(Provided data):
(* ===== verification/MainLoop.v ===== *)
(** From the wire to the streams, and the loop around it:
    [process_eth_packet] ([eth_in.h]), [process_ipv4_packet] ([ip_in.h]) and
    the body of [qstack_main_loop] ([core.c]).

    A received frame is given by the headers at its buffer; the driver hands
    over at most [MAX_RECV_BATCH] of them per round.  The application's turn
    ([wakeup_application]), statistics, time stamps and the flushing of the
    driver's ring are not part of the model. *)
From S2P Require Import Prelude Protocol StaticArp Fifo CircularQueue N21Queue Mbuf RecvBuff SendBuff Stack StreamOps Timer TcpOptions TcpOut TcpIn Api AppCalls Frames Demo Arp StateMachine Lifecycle.
#[local] Open Scope Z_scope.

Definition MAX_RECV_BATCH : nat := 32.
Definition IFIDX_SINGLE : Z := 0.
Definition IPPROTO_TCP : Z := 6.

(** Fields as they lie in memory. *)
Record frame : Type := Frame {
  f_mbuf : ptr; h_dest : list Z; h_source : list Z; h_proto : Z;
  ip_version : Z; ip_protocol : Z; f_ip : iphdr; f_tcp : tcphdr; f_arp : arphdr;
}.

Section Loop.
Context {HT : Type} `{!Config} `{!RteHash HT}.
Abbreviation N := (net HT).

(** A header with options ends the process ([TRACE_EXIT]). *)
Definition process_ipv4_packet (cur_ts : Z) (f : frame) : M (world HT) Z :=
  let iph := f_ip f in
  let ip_len := ntohs (tot_len iph) in
  heap (store (f_mbuf f) (fun m => m <| l3_len := IP_HEADER_LEN |>));;
  if decide (ihl iph <> Z.shiftr IP_HEADER_LEN 2) then throw Exit else
  if decide (ip_version f <> 4) then mret FAILED else
  if decide (ip_protocol f = IPPROTO_TCP) then
    process_tcp_packet cur_ts (f_mbuf f) (h_source f) iph (f_tcp f) ip_len
  else mret FAILED.

(** The frame is for this interface: every byte of the address agrees. *)
Definition dest_ok (haddr : list Z) (f : frame) : bool :=
  forallb (fun i => bool_decide (nth i (h_dest f) 0 = nth i haddr 0)) (seq 0 ETH_ALEN).

Definition process_eth_packet (ifidx cur_ts : Z) (f : frame) : M N Z :=
  on_world (heap (store (f_mbuf f) (fun m => m <| mbuf_state := MBUF_STATE_RCVED |>
                                               <| l2_len := ETHERNET_HEADER_LEN |>)));;
  if decide (ntohs (h_proto f) = ETH_P_IP) then
    eth ← lift (read_at cf_eths 0);
    if negb (dest_ok (eth_haddr eth) f) then mret FAILED else
    on_world (process_ipv4_packet cur_ts f)
  else if decide (ntohs (h_proto f) = ETH_P_ARP) then
    process_arp_packet ifidx cur_ts (f_arp f);; mret TRUE
  else mret FAILED.

(** A buffer that nobody kept is freed. *)
Definition receive_frame (cur_ts : Z) (f : frame) : M N unit :=
  process_eth_packet IFIDX_SINGLE cur_ts f;;
  m ← on_world (heap (load (f_mbuf f)));
  when (bool_decide (mbuf_state m = MBUF_STATE_RCVED)) (on_world (heap (mbuf_free (f_mbuf f)))).

Fixpoint receive_all (cur_ts : Z) (fs : list frame) : M N unit :=
  match fs with
  | [] => mret tt
  | f :: fs' => receive_frame cur_ts f;; receive_all cur_ts fs'
  end.

(** One round, with the frames the driver has: the number of packets sent.  The
    further checks of the receive ring between the stages ([EXTRA_RECV_CHECK] is 2)
    only fetch frames for the rounds to come. *)
Definition main_loop_body (cur_ts : Z) (ready : list frame) : M N Z :=
  receive_all cur_ts (take MAX_RECV_BATCH ready);;
  on_world (timeout_list_check cur_ts);;
  on_world (timewait_list_check cur_ts);;
  on_world (rto_list_check cur_ts);;
  on_world (write_tcp_send_queue cur_ts);;
  on_world handle_app_call;;
  ctl ← on_world (write_tcp_control_queue cur_ts);
  rsp ← on_world (write_tcp_send_queue cur_ts);
  ack ← on_world (write_tcp_ack_queue cur_ts);
  mret (u32 (ctl + ack + rsp)).

(** * Properties *)

(** Frames that reach the TCP layer. *)
Definition tcp_frame (f : frame) : bool :=
  bool_decide (ntohs (h_proto f) = ETH_P_IP)
  && match cf_eths with e :: _ => dest_ok (eth_haddr e) f | [] => false end
  && bool_decide (ip_version f = 4) && bool_decide (ip_protocol f = IPPROTO_TCP).

(** The state of the TCP layer: everything but the packet buffers. *)
Definition tcp_part (n : N) :=
  let w := n_world n in
  (view w, w_streams w, (sockets w, free_socket w, free_num w, listeners w),
   (control_queue w, ack_queue w, send_event_queue w, send_hevent_queue w, close_queue w, connect_queue w),
   (w_chunks w, w_rands w, w_sent w, w_events w)).

(** The state of address resolution. *)
Definition arp_part (n : N) := (arp_tables n, g_arpm n, n_frames n).

#[export] Instance tcp_on_heap {A} (m : M mheap A) : Keeps tcp_part (on_world (heap m)).
Proof.
  intros n a n'. unfold on_world, heap.
  by intros ([b w] & ([c h] & _ & [= <- <-])%res_bind_Ok & [= <- <-])%res_bind_Ok.
Qed.

#[export] Instance tcp_swmbuf : Keeps tcp_part (on_world io_get_swmbuf).
Proof.
  intros n a n'. unfold on_world, io_get_swmbuf. by destruct (w_swmbufs _); intros [= <- <-].
Qed.

#[export] Instance tcp_eth_hdr m : Keeps tcp_part (on_world (eth_hdr_generate m)).
Proof.
  intros n a n'. unfold on_world, eth_hdr_generate, heap, mbind, M_bind, res_bind.
  case_decide; [by intros [= <- <-]|]. destruct (store _ _ _) as [[]|]; [|done]. by intros [= <- <-].
Qed.

#[local] Hint Extern 1 (Keeps tcp_part (modify _)) =>
  apply keeps_modify; intros; reflexivity : typeclass_instances.

#[export] Instance tcp_calloc : Keeps tcp_part calloc.
Proof. intros n a n'. unfold calloc. by destruct (n_calloc n); intros [= <- <-]. Qed.

#[export] Instance tcp_arp_output op ip ha : Keeps tcp_part (arp_output op ip ha).
Proof. unfold arp_output, io_send_arp. apply _. Qed.

#[export] Instance tcp_arp_register ip ha ts : Keeps tcp_part (register_arp_entry ip ha ts).
Proof. unfold register_arp_entry. apply _. Qed.

#[export] Instance tcp_arp i ts a : Keeps tcp_part (process_arp_packet i ts a).
Proof. unfold process_arp_packet, process_arp_request, process_arp_reply. apply _. Qed.

#[export] Instance arp_on_world {A} (m : M (world HT) A) : Keeps arp_part (on_world m).
Proof. intros n a n'. unfold on_world. by intros ([b w] & _ & [= <- <-])%res_bind_Ok. Qed.

Lemma on_world_Ok {A} (m : M (world HT) A) (n n' : N) a :
  on_world m n = Ok (a, n') <-> exists w, m (n_world n) = Ok (a, w) /\ n' = n <| n_world := w |>.
Proof. unfold on_world. rewrite res_bind_Ok. split; [intros ([b w] & ? & [= <- <-]); eauto|].
  intros (w & ? & ->). exists (a, w). done. Qed.

(** An IP packet that does not reach TCP. *)
Lemma ipv4_other ts f (n n' : N) r :
  on_world (process_ipv4_packet ts f) n = Ok (r, n') ->
  bool_decide (ip_version f = 4) && bool_decide (ip_protocol f = IPPROTO_TCP) = false ->
  r = FAILED /\ tcp_part n' = tcp_part n.
Proof.
  intros (w & E & ->)%on_world_Ok Hf. unfold process_ipv4_packet in E.
  apply M_bind_Ok in E as ([] & w1 & K & E).
  assert (tcp_part (n <| n_world := w1 |>) = tcp_part n) as Ht.
  { eapply (tcp_on_heap _ n tt). apply on_world_Ok. eauto. }
  case_decide; [done|]. case_decide as Hv; [injection E as <- <-; done|].
  rewrite bool_decide_eq_true_2 in Hf by (destruct (decide (ip_version f = 4)); tauto).
  apply bool_decide_eq_false in Hf. rewrite decide_False in E by done. by injection E as <- <-.
Qed.
End Loop.

(** The filter in front of TCP.  A frame that is not an IPv4 TCP packet
    addressed to this interface changes nothing of the TCP layer, whatever it
    contains: no stream, socket, listener, timer list, queue or event, and no
    TCP packet is sent; and an IPv4 frame changes nothing of address
    resolution. *)
Theorem other_frames_ignored {HT} `{!Config} `{!RteHash HT} ifidx ts f (n n' : net HT) r :
  process_eth_packet ifidx ts f n = Ok (r, n') ->
  (tcp_frame f = false -> tcp_part n' = tcp_part n) /\
  (ntohs (h_proto f) = ETH_P_IP -> arp_part n' = arp_part n).
Proof.
  unfold process_eth_packet. intros ([] & n1 & K & E)%M_bind_Ok.
  pose proof (tcp_on_heap _ _ _ _ K) as Ht. pose proof (arp_on_world _ _ _ _ K) as Ha.
  rewrite <- Ht, <- Ha. unfold tcp_frame. case_decide as Hp.
  - rewrite bool_decide_eq_true_2 by done. simpl.
    apply M_bind_Ok in E as (e & n2 & K2 & E).
    assert (n2 = n1 /\ exists l, cf_eths = e :: l) as [-> [l ->]].
    { unfold lift, read_at in K2. simpl in K2. destruct cf_eths; simplify_eq/=. eauto. }
    destruct (dest_ok (eth_haddr e) f) eqn:Hd; simpl in *.
    + split; [|intros _; by apply (arp_on_world _ _ _ _ E)].
      intros Hf. by apply (ipv4_other _ _ _ _ _ E).
    + injection E as <- <-. done.
  - split; [intros _|by intros ?]. case_decide.
    + apply M_bind_Ok in E as (r2 & n2 & K2 & [= <- <-]). by apply (tcp_arp _ _ _ _ _ _ K2).
    + by injection E as <- <-.
Qed.

(** A remote packet can end the server: an IPv4 frame to this interface
    whose header length is not 5 words, that is any packet with IP options, ends
    the process. *)
Theorem ip_options_exit {HT} `{!Config} `{!RteHash HT} ifidx ts f (n : net HT) m e l :
  mbufs (w_heap (n_world n)) !! f_mbuf f = Some m -> cf_eths = e :: l ->
  ntohs (h_proto f) = ETH_P_IP -> dest_ok (eth_haddr e) f = true -> ihl (f_ip f) <> 5 ->
  process_eth_packet ifidx ts f n = Fault Exit.
Proof.
  intros Hm He Hp Hd Hi. unfold process_eth_packet.
  erewrite bind_ok; [|unfold on_world, heap, store; rewrite Hm; reflexivity].
  rewrite decide_True by done. erewrite bind_ok; [|unfold lift; rewrite He; reflexivity].
  rewrite Hd. simpl. unfold on_world, process_ipv4_packet.
  erewrite bind_ok; [|unfold heap, store; simpl; rewrite lookup_insert_eq; reflexivity].
  by rewrite decide_True.
Qed.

(Aim of the exercise):
From the listing above, the lines starting with the one that has "process_arp_reply. apply _. Qed." and running through the one that has "(world HT) A) (n" should be copied exactly, ends included.

(Problem solution):
Proof. unfold process_arp_packet, process_arp_request, process_arp_reply. apply _. Qed.

#[export] Instance arp_on_world {A} (m : M (world HT) A) : Keeps arp_part (on_world m).
Proof. intros n a n'. unfold on_world. by intros ([b w] & _ & [= <- <-])%res_bind_Ok. Qed.

Lemma on_world_Ok {A} (m : M (world HT) A) (n n' : N) a :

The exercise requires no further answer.